Neil Investment Holdings Pty Ltd v Anita Brown

Case

[2010] QDC 516

30/11/2010

No judgment structure available for this case.

[2010] QDC 516

DISTRICT COURT

CIVIL JURISDICTION

JUDGE ROBIN QC

No 2657 of 2009

NEIL INVESTMENT HOLDINGS PTY LTD
(ACN 090 254 505)
Plaintiff

and

ANITA BROWN AND OTHERS Defendants

BRISBANE

..DATE 30/11/2010

ORDER

CATCHWORDS

Uniform Civil Procedure Rules r 17, r 140, r 990

Where defendants' solicitors are given leave to withdraw - directions given as to addresses of which document may be served on them pending their filing some new convenient address for service.

HIS HONOUR:  Before the court is the plaintiff's application for disclosure of documents referred to in the defendants’ pleading which have not been properly disclosed. 

There's also an application by Piper Alderman, the defendants’ solicitors on the record, who have been pursuing the steps required under Rule 990 and following rules to permit them to withdraw since July, for leave to withdraw.  The applicant's solicitors have, it seems, complied with what the rules require and there's no opposition by the defendants to leave to withdraw being granted, the defendants have not complied with their solicitor's request (indeed, what seems to me, to be probably their undertaking) to provide a signed notice of now acting in person, with a suitable address for service.

Ms Vicencio has been able to place before the court a copy of a document appearing to be signed on behalf of all four defendants, which, of course, is not in a form which her firm can file in court.  So they remain stuck as solicitors on the record and the defendants' address for service.

My practice in these circumstances is to ensure that a plaintiff with the advantage of a useable address for service doesn't lose that by reason of solicitors on the record going out of the picture.  An address for service which the plaintiff can use ought to be stipulated.  That's easier said than done in this case, given that the addresses the defendants have nominated are addresses in Las Vegas, Nevada, USA.  My understanding is that defendants are required to have a local address for service.  Rule 140 requires, in respect of notices of intention to defend, compliance with Rule 17 which of course sets out what's required of a plaintiff.  Rule 140 applies in the case of defendants.

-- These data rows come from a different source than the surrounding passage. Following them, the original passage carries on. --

(* ===== verification/Virtq.v ===== *)
(** The virtqueue of a controller: src/ctrl/virtq_common.c and virtq_common.h.

    A command of the host is served by a state machine; [virtq_cmd_progress]
    runs the handler of the current state until one of them waits for a
    completion.  The handlers here are common to all device types; what a device
    type adds is the record [virtq_impl_ops] and the table of handlers, as in the
    code.  Everything outside (DMA queue, block device, memory, firmware) is
    reached through [call], the answers being those of an arbitrary environment;
    the calls made and the operations in flight are recorded in the [world]. *)

From S2P Require Import Prelude BlkDescs DpMap.

(** * The environment *)

(** What a short inline write carries. *)
Inductive payload :=
| PStatus (status : Z)
| PUsedElem (id len : Z)
| PUsedIdx (idx : Z)
| PDirty (n : Z).

(** The calls that leave the component.  The first argument of an operation that
    completes later is the index of its command; [laddr]/[lkey] are the address
    and the key on our side, [raddr]/[rkey] those of the host. *)
Inductive ext_op :=
| DmaRead (cmd : nat) (laddr len lkey raddr rkey : Z)
| DmaWrite (cmd : nat) (laddr len lkey raddr rkey : Z)
| DmaWriteShort (data : payload) (len raddr rkey : Z)
| DmaSendCompletion (descr_head_idx len : Z)
| DmaFlush
| DpaSendStatus (status len raddr : Z)
| DpaComplete (id len : Z)
| BdevRead (cmd : nat) (buf offset len pg : Z)
| BdevWrite (cmd : nat) (buf offset len pg : Z)
| BdevReadv (cmd : nat) (iov : list (Z * Z)) (offset_blocks num_blocks pg : Z)
| BdevWritev (cmd : nat) (iov : list (Z * Z)) (offset_blocks num_blocks pg : Z)
| BdevFlush (cmd : nat) (offset len pg : Z)
| BdevNumBlocks
| BdevBlockSize
| BdevZcopyValidate (iov : list (Z * Z)) (offset len : Z)
| BdevPrintName (buf size : Z)
| DmaMalloc (len : Z)
| DmaFree (ptr : Z)
| PoolMalloc (cmd : nat) (len : Z)
| PoolFree (ptr : Z)
| Calloc (len : Z)
| Free (ptr : Z)
| RegMr (ptr len : Z)
| DeregMr (mr : Z)
| ChannelMarkDirty (pa len : Z)
| QueueModifySuspend.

I don't think it's right to leave the plaintiff in a situation of having to serve at an address in the United States.  What can be done in the interim, and has been done by the draft order which I've initialled, is to nominate the registered office of the third defendant company which happens to be in Western Australia, as the address at which the plaintiff may serve documents until some local address for service is supplied. 

The fourth defendant company has its own registered office which happens to be in Queensland.  Use of that may be ill advised.  Mr Mayo, the plaintiff's solicitor, says that he has had difficulty trying to dissuade ASIC from striking off the fourth defendant: its registered office as a usable address for service may disappear at any time.

His application for disclosure is, at his request, adjourned to the 14th of December 2010 with costs reserved.  His ability to proceed then will be enhanced by the court’s recording
Ms Vincencio's undertaking, which she's willing to offer anyway, to inform her clients of the adjournment of the plaintiff's application until that day.


Mr Mayo is in a position to make e-mail and perhaps other electronic contacts with the defendants and has told the court, indeed, that there are without prejudice negotiations going on with the defendants at the moment.  If they don't bear fruit, his client may will find the proceeding a difficult one to advance.